You are viewing a plain text version of this content. The canonical link for it is here.
Posted to issues@spark.apache.org by "Ryan Blue (JIRA)" <ji...@apache.org> on 2018/07/31 21:03:00 UTC
[jira] [Comment Edited] (SPARK-24882) data source v2 API improvement

    [ https://issues.apache.org/jira/browse/SPARK-24882?page=com.atlassian.jira.plugin.system.issuetabpanels:comment-tabpanel&focusedCommentId=16564362#comment-16564362 ] 

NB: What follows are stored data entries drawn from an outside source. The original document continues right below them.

(** * Meetup forms of the Systers portal: a shallow embedding

    Source: [systers_portal/meetup/forms.py].

    The module is a set of Django [ModelForm] subclasses.  Each class is
    embedded as the functions it defines ([__init__], [save], [clean_date],
    [clean_time]); a model instance is the dictionary of its attributes; the
    database, the meeting-provider client and the clock are an explicit
    world that every method threads through a state-and-exception monad. *)

From stdpp Require Import base strings gmap list fin_maps.
From Stdlib Require Import ZArith Lia.

Local Open Scope string_scope.
Local Open Scope Z_scope.

(** ** Python values *)

(** [datetime.date]: ordered as the tuple (year, month, day). *)
Record date := mkDate { year : Z; month : Z; day : Z }.

(** [datetime.time] (naive): ordered as (hour, minute, second, microsecond). *)
Record time := mkTime { hour : Z; minute : Z; second : Z; microsecond : Z }.

(** [datetime.datetime] as returned by [timezone.now()]. *)
Record datetime := mkDatetime { dt_date : date; dt_time : time }.

#[global] Instance date_eq_dec : EqDecision date.
Proof. solve_decision. Defined.
#[global] Instance time_eq_dec : EqDecision time.
Proof. solve_decision. Defined.

(** The values that the forms handle.  [VObj model pk] is a reference to a
    saved object of another model (a user, a meetup, a commented object);
    [VFiles] is the list of uploaded files of a [MultiFileField]. *)
Inductive value :=
| VNone
| VBool (b : bool)
| VInt (z : Z)
| VStr (s : string)
| VDate (d : date)
| VTime (t : time)
| VObj (model : string) (pk : Z)
| VFiles (fs : list string).

#[global] Instance value_eq_dec : EqDecision value.
Proof. solve_decision. Defined.

(** A Python dict with string keys; also the attributes of an object. *)
Abbreviation dict := (gmap string value).

(** Exceptions that the embedded code can raise. *)
Inductive exn :=
| ValidationError (message : string) (code : option string)
| KeyError (key : string)
| AttributeError (name : string)
| TypeError
| ValueError
| DoesNotExist
| ProviderError (detail : string).

Inductive result (A : Type) :=
| Ok (a : A)
| Raise (e : exn).
Arguments Ok {A} a.
Arguments Raise {A} e.

(** [date.__lt__] and [time.__lt__]: lexicographic on the fields. *)
Definition date_ltb (a b : date) : bool :=
  (year a <? year b)
  || ((year a =? year b)
      && ((month a <? month b)
          || ((month a =? month b) && (day a <? day b)))).

Definition time_ltb (a b : time) : bool :=
  (hour a <? hour b)
  || ((hour a =? hour b)
      && ((minute a <? minute b)
          || ((minute a =? minute b)
              && ((second a <? second b)
                  || ((second a =? second b)
                      && (microsecond a <? microsecond b)))))).

(** [a < b] on values: defined between two dates and between two times,
    [TypeError] otherwise (in particular when one side is [None]). *)
Definition py_lt (a b : value) : result bool :=
  match a, b with
  | VDate x, VDate y => Ok (date_ltb x y)
  | VTime x, VTime y => Ok (time_ltb x y)
  | _, _ => Raise TypeError
  end.

(** [a == b]: the forms compare a cleaned date (a date or [None]) with a
    date, where [==] is equality of the fields and [None] equals no date. *)
Definition py_eq (a b : value) : bool := bool_decide (a = b).

(** Truth value of an object in a condition.  A [time] is always true
    (Python 3.5 and later); a date and an object reference are always true. *)
Definition truthy (v : value) : bool :=
  match v with
  | VNone => false
  | VBool b => b
  | VInt z => negb (z =? 0)
  | VStr s => negb (String.eqb s "")
  | VDate _ => true
  | VTime _ => true
  | VObj _ _ => true
  | VFiles fs => match fs with [] => false | _ => true end
  end.

(** [d.get(k)]: [None] when the key is absent. *)
Definition dict_get (d : dict) (k : string) : value :=
  match d !! k with Some v => v | None => VNone end.

(** [d[k]]: [KeyError] when the key is absent. *)
Definition dict_item (d : dict) (k : string) : result value :=
  match d !! k with Some v => Ok v | None => Raise (KeyError k) end.

(** [o.name]: [AttributeError] when the attribute is absent. *)
Definition getattr (o : dict) (name : string) : result value :=
  match o !! name with Some v => Ok v | None => Raise (AttributeError name) end.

Ryan Blue edited comment on SPARK-24882 at 7/31/18 9:02 PM:
------------------------------------------------------------

{quote}the problem is then we need to make `CatalogSupport` a must-have for data sources instead of an optional plugin
{quote}
Data sources are read and write implementations. Catalog support should be a layer above read/write implementation that is used to provide CTAS and other table-level support.

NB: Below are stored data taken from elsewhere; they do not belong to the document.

Lemma pretty_N_digits (x : N) :
  Forall (λ a, is_digit a = true) (chars (pretty x)) ∧ chars (pretty x) ≠ [].
Proof.
  unfold pretty, pretty_N. case_decide as Hx; [by repeat constructor|].
  split; [by apply pretty_N_go_digits|].
  rewrite pretty_N_go_step by lia.
  pose proof (pretty_N_go_length (x `div` 10)%N
                (String (pretty_N_char (x `mod` 10)%N) "")) as Hl.
  intros Hn. destruct (pretty_N_go _ _); simpl in *; [lia|done].
Qed.

Lemma pretty_Z_digits (z : Z) :
  0 ≤ z →
  Forall (λ a, is_digit a = true) (chars (pretty z)) ∧ chars (pretty z) ≠ [].
Proof.
  intros Hz. destruct z as [|p|p]; [by repeat constructor| |lia].
  apply (pretty_N_digits (N.pos p)).
Qed.

Lemma pretty_Z_neg_chars (p : positive) :
  chars (pretty (Z.neg p)) = "-"%char :: chars (pretty (N.pos p)).
Proof. done. Qed.

Lemma chars_pretty_inj (a b : Z) :
  chars (pretty a) = chars (pretty b) → a = b.
Proof. intros H. by apply (inj pretty), chars_inj. Qed.

(** Two texts that start with digits agree up to and after their first
    other character. *)
Lemma digits_split l1 c1 r1 l2 c2 r2 :
  Forall (λ a, is_digit a = true) l1 → Forall (λ a, is_digit a = true) l2 →
  is_digit c1 = false → is_digit c2 = false →
  l1 ++ c1 :: r1 = l2 ++ c2 :: r2 → l1 = l2 ∧ c1 = c2 ∧ r1 = r2.
Proof.
  intros H1. revert l2.
  induction H1 as [|a l1 Ha H1 IH]; intros l2 H2 Hc1 Hc2 E.
  - destruct H2 as [|b l2 Hb H2]; simpl in E; simplify_eq; [done|congruence].
  - destruct H2 as [|b l2 Hb H2]; simpl in E; simplify_eq; [congruence|].
    destruct (IH l2 H2 Hc1 Hc2) as (-> & -> & ->); done.
Qed.

(** The text of a duration, cut at its first character that is no digit. *)
Lemma formatDuration_chars ms :
  ∃ l c r, chars (formatDuration ms) = l ++ c :: r ∧
    Forall (λ a, is_digit a = true) l ∧ is_digit c = false ∧
    ((ms < 0 ∧ l = []) ∨
     (0 ≤ ms < 1000 ∧ l = chars (pretty ms) ∧ c = "m"%char ∧ r = ["s"%char]) ∨
     (1000 ≤ ms ∧ ms / 1000 / 60 ≤ 0 ∧
      l = chars (pretty (ms / 1000)) ∧ c = "s"%char ∧ r = []) ∨
     (1000 ≤ ms ∧ 0 < ms / 1000 / 60 ∧
      l = chars (pretty (ms / 1000 / 60)) ∧ c = "m"%char ∧
      r = " "%char :: chars (pretty (Z.rem (ms / 1000) 60)) ++ ["s"%char])).
Proof.
  unfold formatDuration. destruct (Z.ltb_spec ms 1000) as [Hlt|Hge].
  - destruct (Z.lt_ge_cases ms 0) as [Hneg|Hpos].
    + destruct ms as [|p|p]; try lia.
      exists [], "-"%char, (chars (pretty (N.pos p)) ++ chars "ms").
      rewrite chars_app, pretty_Z_neg_chars. repeat split; try done. by left.
    + destruct (pretty_Z_digits ms Hpos) as [Hd _].
      exists (chars (pretty ms)), "m"%char, ["s"%char].
      rewrite chars_app. repeat split; try done. right. left. done.
  - cbv zeta. destruct (Z.ltb_spec 0 (ms / 1000 / 60)) as [Hm|Hm].
    + destruct (pretty_Z_digits (ms / 1000 / 60) ltac:(lia)) as [Hd _].
      eexists _, "m"%char, _. rewrite !chars_app. simpl.
      split; [reflexivity|]. repeat split; try done.
      right. right. right. repeat split; try done.
    + assert (0 ≤ ms / 1000) by (apply Z.div_pos; lia).
      destruct (pretty_Z_digits (ms / 1000) ltac:(lia)) as [Hd _].
      exists (chars (pretty (ms / 1000))), "s"%char, [].
      rewrite chars_app. repeat split; try done.
      right. right. left. done.
Qed.

(** Durations that are printed alike. *)
Lemma formatDuration_eq_inv a b :
  formatDuration a = formatDuration b →
  a = b ∨ (1000 ≤ a ∧ 1000 ≤ b ∧ a / 1000 = b / 1000).
Proof.
  intros E.
  destruct (Z.lt_ge_cases a 1000) as [Ha|Ha], (Z.lt_ge_cases b 1000) as [Hb|Hb].
  - left. unfold formatDuration in E.
    destruct (Z.ltb_spec a 1000), (Z.ltb_spec b 1000); try lia.
    apply (f_equal chars) in E. rewrite !chars_app in E.
    apply app_inv_tail in E. by apply chars_pretty_inj.
  - exfalso. apply (f_equal chars) in E.
    destruct (formatDuration_chars a) as (l1 & c1 & r1 & E1 & D1 & N1 & C1).
    destruct (formatDuration_chars b) as (l2 & c2 & r2 & E2 & D2 & N2 & C2).
    rewrite E1, E2 in E.
    destruct (digits_split _ _ _ _ _ _ D1 D2 N1 N2 E) as (El & Ec & Er).
    destruct C1 as [[? ->]|[(? & -> & -> & ->)|[?|?]]]; try lia;
    destruct C2 as [?|[?|[(? & ? & -> & -> & ->)|(? & ? & -> & -> & ->)]]];
      try lia; try done.
    + destruct (pretty_Z_digits (b / 1000)) as [_ Hn];
        [apply Z.div_pos; lia|]. by rewrite <- El in Hn.
    + destruct (pretty_Z_digits (b / 1000 / 60)) as [_ Hn]; [lia|].
      by rewrite <- El in Hn.
  - exfalso. apply (f_equal chars) in E.
    destruct (formatDuration_chars a) as (l1 & c1 & r1 & E1 & D1 & N1 & C1).
    destruct (formatDuration_chars b) as (l2 & c2 & r2 & E2 & D2 & N2 & C2).
    rewrite E1, E2 in E.
    destruct (digits_split _ _ _ _ _ _ D1 D2 N1 N2 E) as (El & Ec & Er).
    destruct C2 as [[? ->]|[(? & -> & -> & ->)|[?|?]]]; try lia;
    destruct C1 as [?|[?|[(? & ? & -> & -> & ->)|(? & ? & -> & -> & ->)]]];
      try lia; try done.
    + destruct (pretty_Z_digits (a / 1000)) as [_ Hn];
        [apply Z.div_pos; lia|]. by rewrite El in Hn.
    + destruct (pretty_Z_digits (a / 1000 / 60)) as [_ Hn]; [lia|].
      by rewrite El in Hn.
  - right. split; [done|]. split; [done|]. apply (f_equal chars) in E.
    destruct (formatDuration_chars a) as (l1 & c1 & r1 & E1 & D1 & N1 & C1).
    destruct (formatDuration_chars b) as (l2 & c2 & r2 & E2 & D2 & N2 & C2).
    rewrite E1, E2 in E.
    destruct (digits_split _ _ _ _ _ _ D1 D2 N1 N2 E) as (El & Ec & Er).
    destruct C1 as [?|[?|[(? & ? & -> & -> & ->)|(? & ? & -> & -> & ->)]]];
      try lia;
    destruct C2 as [?|[?|[(? & ? & -> & -> & ->)|(? & ? & -> & -> & ->)]]];
      try lia; try done.
    + by apply chars_pretty_inj.
    + apply chars_pretty_inj in El. injection Er as Er.
      apply app_inv_tail, chars_pretty_inj in Er.
      assert (0 ≤ a / 1000) by (apply Z.div_pos; lia).
      assert (0 ≤ b / 1000) by (apply Z.div_pos; lia).
      rewrite !Z.rem_mod_nonneg in Er by lia.
      rewrite (Z.div_mod (a / 1000) 60), (Z.div_mod (b / 1000) 60) by lia.
      by rewrite El, Er.
Qed.



(** When the second row is rendered it holds at least one item; its
    total time is the formatted wall time of a result whose wall time is
    not zero, so it never reads "0ms"; and for a wall time of zero (with
    a peak memory, which is what brings the row up) the row is handed
    the bare number 0 in place of the item. *)
Theorem secondRow_items result row :
  secondRow result = Element row →
  ((∃ text, totalTime row = Element text) ∨
   (∃ m, peakMemory row = Element m)) ∧
  (∀ text, totalTime row = Element text →
     text ≠ "0ms" ∧
     ∃ ms, ms ≠ 0 ∧ wallTimeMs result = Some ms ∧ text = formatDuration ms) ∧
  (wallTimeMs result = Some 0 →
   totalTime row = Number 0 ∧ ∃ m, peakMemory row = Element m).
Proof.
  unfold secondRow, totalTimeItem, peakMemoryItem, truthy.
  destruct (wallTimeMs result) as [ms|] eqn:Hw; simpl.
  - destruct (Z.eqb_spec ms 0) as [->|Hne]; simpl.
    + case_bool_decide as Hp; [|done]. destruct Hp as [m Hp]. rewrite Hp.
      intros [= <-]. simpl. split; [right; eauto|]. split; [done|eauto].
    + intros [= <-]. simpl. split; [left; eauto|]. split.
      * intros text [= <-]. split; [|eauto].
        change "0ms" with (formatDuration 0). intros H.
        apply formatDuration_eq_inv in H as [?|?]; lia.
      * intros [= ?]. done.
  - case_bool_decide as Hp; [|done]. destruct Hp as [m Hp]. rewrite Hp.
    intros [= <-]. simpl. split; [right; eauto|]. done.
Qed.

Lemma secondRow_items_witness :
  secondRow demo_result =
    Element {| totalTime := Number 0;
               peakMemory := Element {| total := 8000000000;
                                        used := 4000000000 |} |} ∧
  totalTime {| totalTime := Number 0;
               peakMemory := Element {| total := 8000000000;
                                        used := 4000000000 |} |} = Number 0.
Proof.
  assert (H1 : secondRow demo_result =
    Element {| totalTime := Number 0;
               peakMemory := Element {| total := 8000000000;
                                        used := 4000000000 |} |}) by done.
  destruct (secondRow_items demo_result _ H1) as (_ & _ & H).
  split; [exact H1|]. by destruct (H eq_refl) as [H2 _].
Defined.

End BenchResultCard.

(** * The chat input, [src/components/Input/Input.tsx] *)

Module Input.

(** A JS string is a sequence of UTF-16 code units, here [list N].
    [String.prototype.trim] removes the code units of ECMAScript's
    WhiteSpace and LineTerminator productions from both ends. *)
Definition isWhiteSpace (u : N) : bool :=
  bool_decide (u ∈ [0x09; 0x0A; 0x0B; 0x0C; 0x0D; 0x20; 0xA0; 0x1680;
                    0x2028; 0x2029; 0x202F; 0x205F; 0x3000; 0xFEFF]%N)
  || ((0x2000 <=? u)%N && (u <=? 0x200A)%N).

Fixpoint trimStart (s : list N) : list N :=
  match s with
  | u :: rest => if isWhiteSpace u then trimStart rest else s
  | [] => []
  end.

Definition trimEnd (s : list N) : list N :=
  reverse (trimStart (reverse s)).

Definition trim (s : list N) : list N := trimEnd (trimStart s).

(** The props the component reads.  A callback that is only handed on or
    called is kept as the fact of its presence ([onAttachmentPress],
    [onChangeText]) or left out where it is required ([onSendPress]); an
    optional member is an [option]. *)
Inductive VisibilityMode :=
| always
| editing.

Global Instance VisibilityMode_eq_dec : EqDecision VisibilityMode.
Proof. solve_decision. Defined.

Record TextInputProps := {
  defaultValue : option (list N);
  value : option (list N);
  onChangeText : bool
}.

If you're interested in the anonymous table use case from the email discussion, I posted a suggestion there to add an {{anonymousTable}} function to {{DataSourceV2}}. That allows a source instantiated directly through v1-style reflection to provide a {{Table}} based on an options map. Then that table would implement {{ReadSupport}} and {{WriteSupport}} as I've suggested in this thread. That would preserve the ability to instantiate a source directly and use it, and would center around a {{Table}} that implements the read and write traits.

An alternative to the {{anonymousTable}} method is what I did in the WIP pull request for CTAS. In that PR, I created two ways to work with {{DataSourceV2}}: through the existing {{DataSourceV2Relation}} and through a new {{TableV2Relation}}. The first is for {{DataSourceV2}} instances that implement the read and write traits, while the latter is for {{Table}} objects that implement them. Either way works, though it would be cleaner to just use {{Table}}.

 

Thanks for the builder update! Immutability is the most important part, but I'd still prefer a builder interface with default methods instead of the mix-in traits.


was (Author: rdblue):
{quote}the problem is then we need to make `CatalogSupport` a must-have for data sources instead of an optional plugin
{quote}
Data sources are read and write implementations. Catalog support should be a layer above read/write implementation that is used to provide CTAS and other table-level support. If you're interested in the anonymous table use case from the email discussion, I posted a suggestion there to add an {{anonymousTable}} function to {{DataSourceV2}}. That allows a source instantiated directly through v1-style reflection to provide a {{Table}} based on an options map. Then that table would implement {{ReadSupport}} and {{WriteSupport}} as I've suggested in this thread. That would preserve the ability to instantiate a source directly and use it, and would center around a {{Table}} that implements the read and write traits.

An alternative to the {{anonymousTable}} method is what I did in the WIP pull request for CTAS. In that PR, I created two ways to work with {{DataSourceV2}}: through the existing {{DataSourceV2Relation}} and through a new {{TableV2Relation}}. The first is for {{DataSourceV2}} instances that implement the read and write traits, while the latter is for {{Table}} objects that implement them. Either way works, though it would be cleaner to just use {{Table}}.

 

Thanks for the builder update! Immutability is the most important part, but I'd still prefer a builder interface with default methods instead of the mix-in traits.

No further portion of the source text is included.